Le tabou de la carte scolaire

Le tabou de la carte scolaire

mercredi 14 mars 2007

Faut-il réformer la carte scolaire, se contenter de l’assouplir ou envisager de la supprimer ? La question a servi de détonateur aux débats sur l’avenir de l’école dans la campagne pour l’élection présidentielle. Avec, en arrière-plan, les enjeux essentiels que sont, pour l’école, l’égalité des chances et la mixité sociale.

Les premières déclarations sur le sujet sont venues du candidat de l’UMP, Nicolas Sarkozy. Dès mars 2006, ce dernier propose de "supprimer la carte scolaire" et met en avant l’idée du "libre choix" de l’établissement par les familles. Une fois lancé, le débat ne s’arrête plus. A la rentrée de septembre, le ministre de l’éducation, Gilles de Robien, parle d’"assouplir" la carte scolaire. D’accord sur l’idée, Jacques Chirac déclare, le 18 septembre, que la carte scolaire est "le garant de la mixité sociale".

Le gouvernement charge alors M. de Robien d’entamer une concertation sur le sujet. "Autrefois outil de la mixité, la carte scolaire est devenue l’instrument de la ségrégation", rétorque M. Sarkozy avant de préconiser "un choix entre trois établissements", accompagné, "afin de garantir une qualité éducative pour tous", d’une aide aux élèves en difficulté.

A gauche, Ségolène Royal lance le débat avant même d’être investie par son parti. Lors des primaires qui l’opposent à Dominique Strauss-Kahn et Laurent Fabius, elle fait entendre un point de vue très personnel sur un sujet quasi tabou au PS. Sa position est assez proche, au moins en apparence, de celle de M. Sarkozy. La carte scolaire "fige et cristallise les inégalités", déclare alors la candidate à l’investiture du PS qui prône un "assouplissement" et le choix entre plusieurs établissements. "Là, on verra quels sont les établissements qui sont délaissés", ajoute-t-elle en envisageant que l’on "donne plus" à ces établissements, dans une perspective de "reconquête de l’égalité scolaire".

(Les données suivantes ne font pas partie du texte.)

(* ===== verification/JsonLaws.v ===== *)
(** Facts on the JSON values of JsonValue.v: induction, keys in order, escaped text,
    and the size of the compact text. *)
From Stdlib Require Import ZArith Lia Strings.Byte Floats.SpecFloat Sorting.Sorted.
From stdpp Require Import base list strings numbers.
From S2P Require Import Prelude SwString NumberText JsonValue.

Import SwString.
Import NumberText.
Import SwJson.

Module JsonLaws.

(** ** Induction *)

Section Induction.

Variable P : SwJsonValue -> Prop.
Hypothesis P_null : P Null.
Hypothesis P_boolean : forall b, P (Boolean b).
Hypothesis P_integer : forall z, P (Integer z).
Hypothesis P_double : forall d, P (Double d).
Hypothesis P_string : forall s, P (String s).
Hypothesis P_object : forall object, Forall (fun field => P field.2) object -> P (Object object).
Hypothesis P_array : forall array, Forall P array -> P (Array array).

Fixpoint value_induction (v : SwJsonValue) : P v :=
  match v with
  | Null => P_null
  | Boolean b => P_boolean b
  | Integer z => P_integer z
  | Double d => P_double d
  | String s => P_string s
  | Object object => P_object object
      ((fix fields (object : SwJsonObject) : Forall (fun field => P field.2) object :=
          match object with
          | [] => Forall_nil_2 _
          | (k, v) :: object' => Forall_cons_2 _ (k, v) object' (value_induction v) (fields object')
          end) object)
  | Array array => P_array array
      ((fix items (array : SwJsonArray) : Forall P array :=
          match array with
          | [] => Forall_nil_2 _
          | v :: array' => Forall_cons_2 _ v array' (value_induction v) (items array')
          end) array)
  end.

End Induction.

(** ** Keys *)

(** The order of the fields of a [std::map]. *)
Definition ordered (object : SwJsonObject) : Prop :=
  StronglySorted (fun f g => before f.1 g.1 = true) object.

Cinq mois plus tard, au lendemain de son discours de Villepinte le 11 février, c’est avec des enseignants de Seine-Saint-Denis que Mme Royal choisira d’aller débattre de son "pacte présidentiel". La réforme de la carte scolaire, qui inquiète les enseignants, est une fois encore au menu. "Assouplir la carte scolaire permettra de desserrer les contraintes et d’attribuer des moyens supplémentaires, rassure la candidate socialiste qui promet de s’octroyer, si elle est élue, "un an de réflexion" sur la question.

Il n’y a guère que le candidat de l’UDF pour défendre le statu quo. C’est même, selon lui, "une faute républicaine" que de vouloir supprimer la sectorisation. François Bayrou estime, en janvier 2007, que la carte scolaire est loin d’être "périmée, comme le croient conjointement Nicolas Sarkozy et Ségolène Royal", mais il insiste sur la nécessité de garantir, sur tout le territoire, "l’égalité de traitement des enfants".

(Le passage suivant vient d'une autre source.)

(* ===== verification/JsonSpec.v ===== *)
(** SwJsonDocument of JsonDocument.v: what is written is read back, and whatever the
    text the parser returns, with a value of the right types. *)
From Stdlib Require Import ZArith Lia Strings.Byte Floats.SpecFloat Sorting.Sorted.
From stdpp Require Import base list strings numbers.
From S2P Require Import Prelude SwString Crypto NumberText JsonValue JsonDocument JsonLaws.

Import SwString.
Import NumberText.
Import SwJson.
Import JsonLaws.

Module JsonSpec.

Import SwJsonDocument.

Section Spec.

Context {V : EVP} {EL : EVPLaws V}.

(** ** Numbers in C strings *)

Lemma readsAll_plain {A} (read : list byte -> A * list byte * bool) s v er : x00 ∉ s -> read s = (v, [], er) -> readsAll read s = (v, true, er).
Proof.
  intros Hs Hr. unfold readsAll. assert (beforeNul s = s) as ->.
  { clear Hr. induction s as [|c s IH]; [done|]. rewrite not_elem_of_cons in Hs. simpl. destruct (decide (c = x00)) as [->|]; [by destruct (proj1 Hs)|]. f_equal. apply IH, Hs. }
  rewrite Hr. f_equal. f_equal. simpl. apply Z.eqb_eq. lia.
Qed.

Lemma text_character l c : well_formed l -> c ∈ text l -> isDigit c = true \/ c ∈ str "-+.e".
Proof.
  intros (Hw & _ & Hf & He) Hin. assert (forall ds, digits_only ds -> c ∈ ds -> isDigit c = true) as Hd.
  { intros ds Hds Hc. apply list_elem_of_In in Hc. rewrite Forall_forall in Hds. auto. }
  unfold text in Hin. rewrite !elem_of_app in Hin. destruct Hin as [Hin|[Hin|[Hin|Hin]]].
  - right. destruct (negative l); [|by apply elem_of_nil in Hin]. apply list_elem_of_In in Hin. apply list_elem_of_In. destruct Hin as [<-|[]]. by left.
  - left. by apply (Hd _ Hw).
  - destruct (isEmpty (fractional l)); [by apply elem_of_nil in Hin|]. apply elem_of_app in Hin as [Hin|Hin]; [right|left; by apply (Hd _ Hf)].
    apply list_elem_of_In in Hin. apply list_elem_of_In. destruct Hin as [<-|[]]. simpl. auto.
  - destruct (exponent l) as [[n ds]|]; [|by apply elem_of_nil in Hin]. destruct He as [He _]. rewrite !elem_of_app in Hin.
    destruct Hin as [Hin|[Hin|Hin]]; [right|right|left; by apply (Hd _ He)]; apply list_elem_of_In in Hin; apply list_elem_of_In;
      [|destruct n]; destruct Hin as [<-|[]]; simpl; auto.
Qed.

Ces dernières années, la réflexion sur les phénomènes de ségrégation scolaire et urbaine semblait passée au second plan. L’opinion paraissait presque résignée à la coexistence d’établissements aux recrutements socialement très différenciés et homogènes et aux performances très inégales. Depuis le début de la campagne, le débat très politique sur la carte scolaire et le "libre choix de l’école" a débouché sur d’autres questions : la mixité sociale dans les établissements, l’égalité de traitement sur le territoire, enfin, "l’obligation de résultats" contre l’échec scolaire - une formule commune aux trois principaux candidats. Ségolène Royal a été la première à proposer la mise en place d’un "soutien scolaire gratuit" assuré, dans les établissements, par des enseignants. Ces deux principaux concurrents ont immédiatement rallié cette idée.

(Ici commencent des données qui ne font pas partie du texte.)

(** C16: The keys of an index sort as the pairs they are made of: by the secondary
    key, then by the primary key, each in its own order, whatever bytes they hold -
    zeros included, and whether or not one is the beginning of the other.  So a scan
    of an index in key order is a scan by secondary key, and the entries of one
    secondary key are together; and the pair is read back from the key. *)
Theorem index_keys_sort_as_pairs secondary1 primary1 secondary2 primary2 :
  before (encodeIndexCompositeKey_ secondary1 primary1) (encodeIndexCompositeKey_ secondary2 primary2) =
    (if decide (secondary1 = secondary2) then before primary1 primary2 else before secondary1 secondary2) /\
  decodeIndexCompositeKey_ (encodeIndexCompositeKey_ secondary1 primary1) = Some (secondary1, primary1).
Proof. split; [apply composite_before|apply composite_key_decodes]. Qed.

(** *** File names *)

Lemma hasPrefix_app p s : hasPrefix p (p ++ s) = true.
Proof. apply hasPrefix_spec. by eexists. Qed.

Lemma endsWith_app suffix s : endsWith suffix (s ++ suffix) = true.
Proof. unfold endsWith. rewrite reverse_app. apply hasPrefix_app. Qed.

Les propositions sur l’école des différents candidats se différencient assez peu. Même lyrisme dans l’affirmation des objectifs. Même flou sur les conditions de mise en oeuvre. "On va s’obséder de cette idée qu’il n’y aura plus de collège de seconde zone, plus de ghettos", déclare le 2 mars M. Bayrou dans un entretien au Monde. Et sur le sauvetage des élèves en difficulté, le candidat de l’UDF lance : "Et peu importe le prix que cela coûte !"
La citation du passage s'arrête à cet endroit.